Same-sex pairs soon eligible for health benefits

Robey administration announces policy change

`Equity across our work force'

Decision made without County Council input

County grants same-sex benefits

Howard County

May 27, 2004|By Larry Carson | Larry Carson,SUN STAFF

Howard County employees in same-sex domestic partnerships will be eligible for full health benefits, starting July 1, the Robey administration announced yesterday after months of internal deliberation.

Raquel Sanudo, the county's chief administrative officer, said the administration took the action, which will not require County Council scrutiny, as a matter of fairness.

"As an organization, we believe in equity across our work force, when and wherever possible," she said. "This change will afford those employees whose union is not currently, legally recognizable the same health insurance benefits as others currently employed by the county."

Howard County joins Baltimore, Montgomery County, the District of Columbia, Takoma Park and Greenbelt in extending the benefits. Several major universities and large companies, such as the Rouse Co., Lockheed Martin and Marriott International, also offer them.

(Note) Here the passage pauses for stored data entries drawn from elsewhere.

Lemma swept_onLine (rows cols : nat) (grid : GameLogic.Grid)
    (lines : list Line) (r c : Z) :
  (0 <= r < Z.of_nat rows)%Z -> (0 <= c < Z.of_nat cols)%Z ->
  swept rows cols lines r c = onLine lines r c.
Proof.
  intros Hr Hc. unfold swept, onLine.
  induction lines as [|[[|] idx] more IH]; cbn; [reflexivity | |];
    rewrite IH; f_equal.
  - destruct (Z.leb_spec 0 c), (Z.ltb_spec c (Z.of_nat cols)); try lia.
  - destruct (Z.leb_spec 0 r), (Z.ltb_spec r (Z.of_nat rows)); try lia.
Qed.

Lemma swept_in_grid (rows cols : nat) (grid : GameLogic.Grid)
    (lines : list Line) (r c : Z) :
  Forall (complete rows cols grid) lines ->
  swept rows cols lines r c = true ->
  (0 <= r < Z.of_nat rows)%Z /\ (0 <= c < Z.of_nat cols)%Z.
Proof.
  intros Hall Hs. apply existsb_exists in Hs.
  destruct Hs as ([[|] idx] & Hin & Hline);
    pose proof (proj1 (Forall_forall _ _) Hall _ Hin) as Hc;
    unfold complete in Hc; cbn [Line.type Line.index] in Hc, Hline;
    destruct Hc as [Hidx _];
    apply andb_prop in Hline; destruct Hline as [Hline H3];
    apply andb_prop in Hline; destruct Hline as [H1 H2];
    apply Z.eqb_eq in H1; apply Z.leb_le in H2; apply Z.ltb_lt in H3; lia.
Qed.

(** Clearing lines that are complete. *)
Lemma clearLines_spec (rows cols : nat) (grid : GameLogic.Grid)
    (lines : list Line) :
  rectangular rows cols grid -> (0 < rows)%nat ->
  Forall (complete rows cols grid) lines ->
  exists newGrid,
    GameLogic.clearLines grid lines = Some newGrid /\
    rectangular rows cols newGrid /\
    forall r c,
      GameLogic.cellAt newGrid r c
      = if swept rows cols lines r c then Some (Cell.mk false None)
        else GameLogic.cellAt grid r c.
Proof.
  intros Hgrid Hrows Hall.
  destruct lines as [|line more].
  { exists grid. split; [reflexivity|]. split; [exact Hgrid|].
    intros r c. reflexivity. }
  unfold GameLogic.clearLines. cbv zeta.
  set (lines := line :: more) in *.
  destruct grid as [|first rest] eqn:Hg.
  { destruct Hgrid as [Hlen _]. cbn in Hlen. lia. }
  assert (Hr : List.length (first :: rest) = rows) by apply Hgrid.
  assert (Hc : List.length first = cols).
  { destruct Hgrid as [_ Hf]. inversion Hf; subst. reflexivity. }
  destruct (collect_spec first rest lines []) as (keys & Hcollect & Hkeys).
  rewrite Hcollect, clearCells_storeAll. rewrite Hr, Hc in Hkeys.
  destruct (storeAll_spec (Cell.mk false None) keys (first :: rest))
    as (newGrid & Hstore & Hshape & Hat).
  { apply Forall_forall. intros [kr kc] Hin. cbn [fst snd].
    assert (Ham : among keys kr kc = true).
    { apply existsb_exists. exists (kr, kc). split; [exact Hin|].
      cbn. rewrite !Z.eqb_refl. reflexivity. }
    rewrite Hkeys in Ham. cbn [among existsb orb] in Ham.
    destruct (swept_in_grid rows cols (first :: rest) lines kr kc Hall Ham).
    apply (rectangular_cellAt rows cols (first :: rest) kr kc Hgrid).
    split; assumption. }
  exists newGrid. split; [exact Hstore|]. split.
  - exact (rectangular_map rows cols (first :: rest) newGrid Hshape Hgrid).
  - intros r c. rewrite Hat, Hkeys. reflexivity.
Qed.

Robert S. Lazarewicz, Howard's human resources director, said the experience in other places that have made the change shows the cost would be negligible, though he had no firm estimate. Sanudo said several health insurance carriers would not charge more for same-sex-couple benefits.

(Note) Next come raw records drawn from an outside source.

Lemma take_positions_all {A : Type} (l pre : list A) :
  take_positions (pre ++ l) (seq (length pre) (length l)) = l.
Proof.
  revert pre. induction l as [| a l IH]; intros pre; simpl; [reflexivity |].
  rewrite nth_error_app2, Nat.sub_diag by lia. simpl. f_equal.
  specialize (IH (pre ++ [a])). rewrite <- app_assoc, length_app in IH. simpl in IH.
  rewrite Nat.add_1_r in IH. exact IH.
Qed.

Lemma take_positions_length {A : Type} (l : list A) (p : list nat) :
  Forall (fun i => (i < length l)%nat) p -> length (take_positions l p) = length p.
Proof.
  induction 1 as [| i p Hi _ IH]; simpl; [reflexivity |].
  destruct (nth_error l i) eqn:Hnth.
  - simpl. now rewrite IH.
  - apply nth_error_None in Hnth. lia.
Qed.

Lemma take_positions_map {A B : Type} (f : A -> B) (d : B) (l : list A) (p : list nat) :
  Forall (fun i => (i < length l)%nat) p ->
  map f (take_positions l p) = map (fun i => nth i (map f l) d) p.
Proof.
  induction 1 as [| i p Hi _ IH]; simpl; [reflexivity |].
  destruct (nth_error l i) eqn:Hnth.
  - simpl. rewrite IH. f_equal.
    symmetry. apply nth_error_nth. now apply map_nth_error.
  - apply nth_error_None in Hnth. lia.
Qed.

(** A frame reordered by the argsort of a key: the same rows, by rising
    key. *)
Lemma take_argsort {A : Type} (key : A -> Q) (l : list A) :
  Permutation l (take_positions l (np_argsort (map key l))) /\
  StronglySorted Qle (map key (take_positions l (np_argsort (map key l)))).
Proof.
  pose proof (np_argsort_in_range (map key l)) as Hrange. rewrite length_map in Hrange.
  split.
  - rewrite <- (take_positions_all l []) at 1. simpl.
    apply take_positions_perm. rewrite <- (length_map key l). apply np_argsort_perm.
  - rewrite (take_positions_map key 0 l _ Hrange). apply np_argsort_sorted.
Qed.

Lemma StronglySorted_app_inv {A : Type} (R : A -> A -> Prop) (l1 l2 : list A) :
  StronglySorted R (l1 ++ l2) ->
  StronglySorted R l1 /\ StronglySorted R l2 /\
  forall x y, In x l1 -> In y l2 -> R x y.
Proof.
  induction l1 as [| a l1 IH]; simpl; intros H.
  - split; [constructor |]. split; [exact H |]. intros x y [].
  - inversion H as [| ? ? Hs Hall]; subst.
    destruct (IH Hs) as (H1 & H2 & H12). rewrite Forall_app in Hall.
    destruct Hall as [Ha1 Ha2]. split; [now constructor |]. split; [exact H2 |].
    intros x y [<- | Hx] Hy; [| now apply H12].
    rewrite Forall_forall in Ha2. now apply Ha2.
Qed.

(** ** The most popular songs *)

(** X17: the chart of top songs shows the 20 most popular rows of the
    catalog (all of them when there are fewer), most popular first: the
    catalog is these rows and the rows left out, and no row left out is more
    popular than a row shown. *)
Theorem top_songs_most_popular (data : DataFrame) :
  exists rest,
    Permutation data (top_songs data ++ rest) /\
    length (top_songs data) = Nat.min 20 (length data) /\
    StronglySorted (fun a b => popularity b <= popularity a) (top_songs data) /\
    forall shown left_out, In shown (top_songs data) -> In left_out rest ->
                           popularity left_out <= popularity shown.
Proof.
  set (key := fun r : Row => - popularity r).
  set (index := np_argsort (map key data)).
  destruct (take_argsort key data) as [Hperm Hsorted]. fold index in Hperm, Hsorted.
  assert (Forall (fun i => (i < length data)%nat) index) as Hrange.
  { pose proof (np_argsort_in_range (map key data)) as H. now rewrite length_map in H. }
  assert (forall a b, key a <= key b -> popularity b <= popularity a) as Hkey.
  { unfold key. intros a b H. apply Qopp_le_compat in H.
    now rewrite !Qopp_involutive in H. }
  unfold top_songs, nlargest_popularity. fold key. fold index.
  exists (take_positions data (skipn 20 index)).
  rewrite <- take_positions_app, firstn_skipn. split; [exact Hperm |].
  rewrite <- (firstn_skipn 20 index), take_positions_app, map_app in Hsorted.
  apply StronglySorted_app_inv in Hsorted. destruct Hsorted as (Htop & _ & Hbetween).
  split; [| split].
  - rewrite take_positions_length.
    + rewrite length_firstn. f_equal. unfold index.
      rewrite <- (Permutation_length (np_argsort_perm (map key data))).
      now rewrite length_seq, length_map.
    + apply Forall_forall. intros i Hi. rewrite Forall_forall in Hrange.
      apply Hrange. rewrite <- (firstn_skipn 20 index). apply in_or_app. now left.
  - clear - Htop Hkey. induction (take_positions data (firstn 20 index)) as [| a l IH].
    + constructor.
    + simpl in Htop. inversion Htop as [| ? ? Hs Hall]; subst. constructor; auto.
      rewrite Forall_forall in *. intros b Hb. apply Hkey. apply Hall. now apply in_map.
  - intros shown left_out Hshown Hleft. apply Hkey. apply Hbetween; now apply in_map.
Qed.

(** ** Songs per decade *)

Lemma release_decade_multiple (y : Z) : (release_decade y mod 10 = 0)%Z.
Proof. unfold release_decade. apply Z_mod_mult. Qed.

Lemma release_decade_iff (y d : Z) :
  (d mod 10 = 0)%Z ->
  release_decade y = d <-> (d <= y < d + 10)%Z.
Proof.
  intros Hd. unfold release_decade.
  pose proof (Z.div_mod y 10 ltac:(lia)) as Hy.
  pose proof (Z.mod_pos_bound y 10 ltac:(lia)) as Hy'.
  pose proof (Z.div_mod d 10 ltac:(lia)) as Hd'.
  rewrite Hd in Hd'. lia.
Qed.

Lemma count_decade (years : list Z) (d : Z) :
  (d mod 10 = 0)%Z ->
  count_occ Z.eq_dec (map release_decade years) d = length (filter (in_decade d) years).
Proof.
  intros Hd. induction years as [| y years IH]; simpl; [reflexivity |].
  pose proof (release_decade_iff y d Hd) as Hiff.
  unfold in_decade at 1.
  destruct (Z.eq_dec (release_decade y) d) as [He | Hne].
  - apply Hiff in He.
    replace ((d <=? y)%Z && (y <? d + 10)%Z) with true by (symmetry; apply andb_true_iff; lia).
    simpl. now rewrite IH.
  - replace ((d <=? y)%Z && (y <? d + 10)%Z) with false; [exact IH |].
    symmetry. apply andb_false_iff.
    destruct (Z.leb_spec d y); destruct (Z.ltb_spec y (d + 10)); auto.
    exfalso. apply Hne, Hiff. lia.
Qed.

Lemma in_value_counts (l : list Z) (v : Z) (c : nat) :
  In (v, c) (value_counts l) <-> In v l /\ c = count_occ Z.eq_dec l v.
Proof.
  unfold value_counts. rewrite in_map_iff. split.
  - intros (x & [= <- <-] & Hx). apply nodup_In in Hx. auto.
  - intros [Hv ->]. exists v. split; [reflexivity | now apply nodup_In].
Qed.

Lemma sum_indicator_out (a : Z) (vs : list Z) :
  ~ In a vs ->
  list_sum (map (fun v => if Z.eq_dec a v then 1%nat else 0%nat) vs) = 0%nat.
Proof.
  induction vs as [| v vs IH]; simpl; intros Hout; [reflexivity |].
  destruct (Z.eq_dec a v) as [He | Hne].
  - exfalso. apply Hout. left. congruence.
  - apply IH. intros Hin. apply Hout. now right.
Qed.

Lemma sum_indicator_in (a : Z) (vs : list Z) :
  NoDup vs -> In a vs ->
  list_sum (map (fun v => if Z.eq_dec a v then 1%nat else 0%nat) vs) = 1%nat.
Proof.
  induction 1 as [| v vs Hv _ IH]; simpl; intros Hin; [destruct Hin |].
  destruct (Z.eq_dec a v) as [He | Hne].
  - subst v. now rewrite (sum_indicator_out a vs Hv).
  - destruct Hin as [He | Hin]; [congruence | now apply IH].
Qed.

"It appears about 1 percent would be eligible," Lazarewicz said, meaning about 20 of Howard's 2,000 workers. The new policy would not apply to Howard Community College or county school system employees.

Dale R. Chase, president of the blue-collar American Federation of State, County and Municipal Employees, said he does not know any members who might request the benefit. "It's a divisive issue for our membership," he said, adding that he would rather the county do it than wait for a possible court order.

Collette Roberts, co-founder of the Howard chapter of Parents, Families and Friends of Lesbians and Gays (PFLAG), said, "We're very, very pleased.

"We think it's going to be good for business in that people will feel more comfortable in being able to support their families in Howard County. It helps Howard County be more progressive," she said.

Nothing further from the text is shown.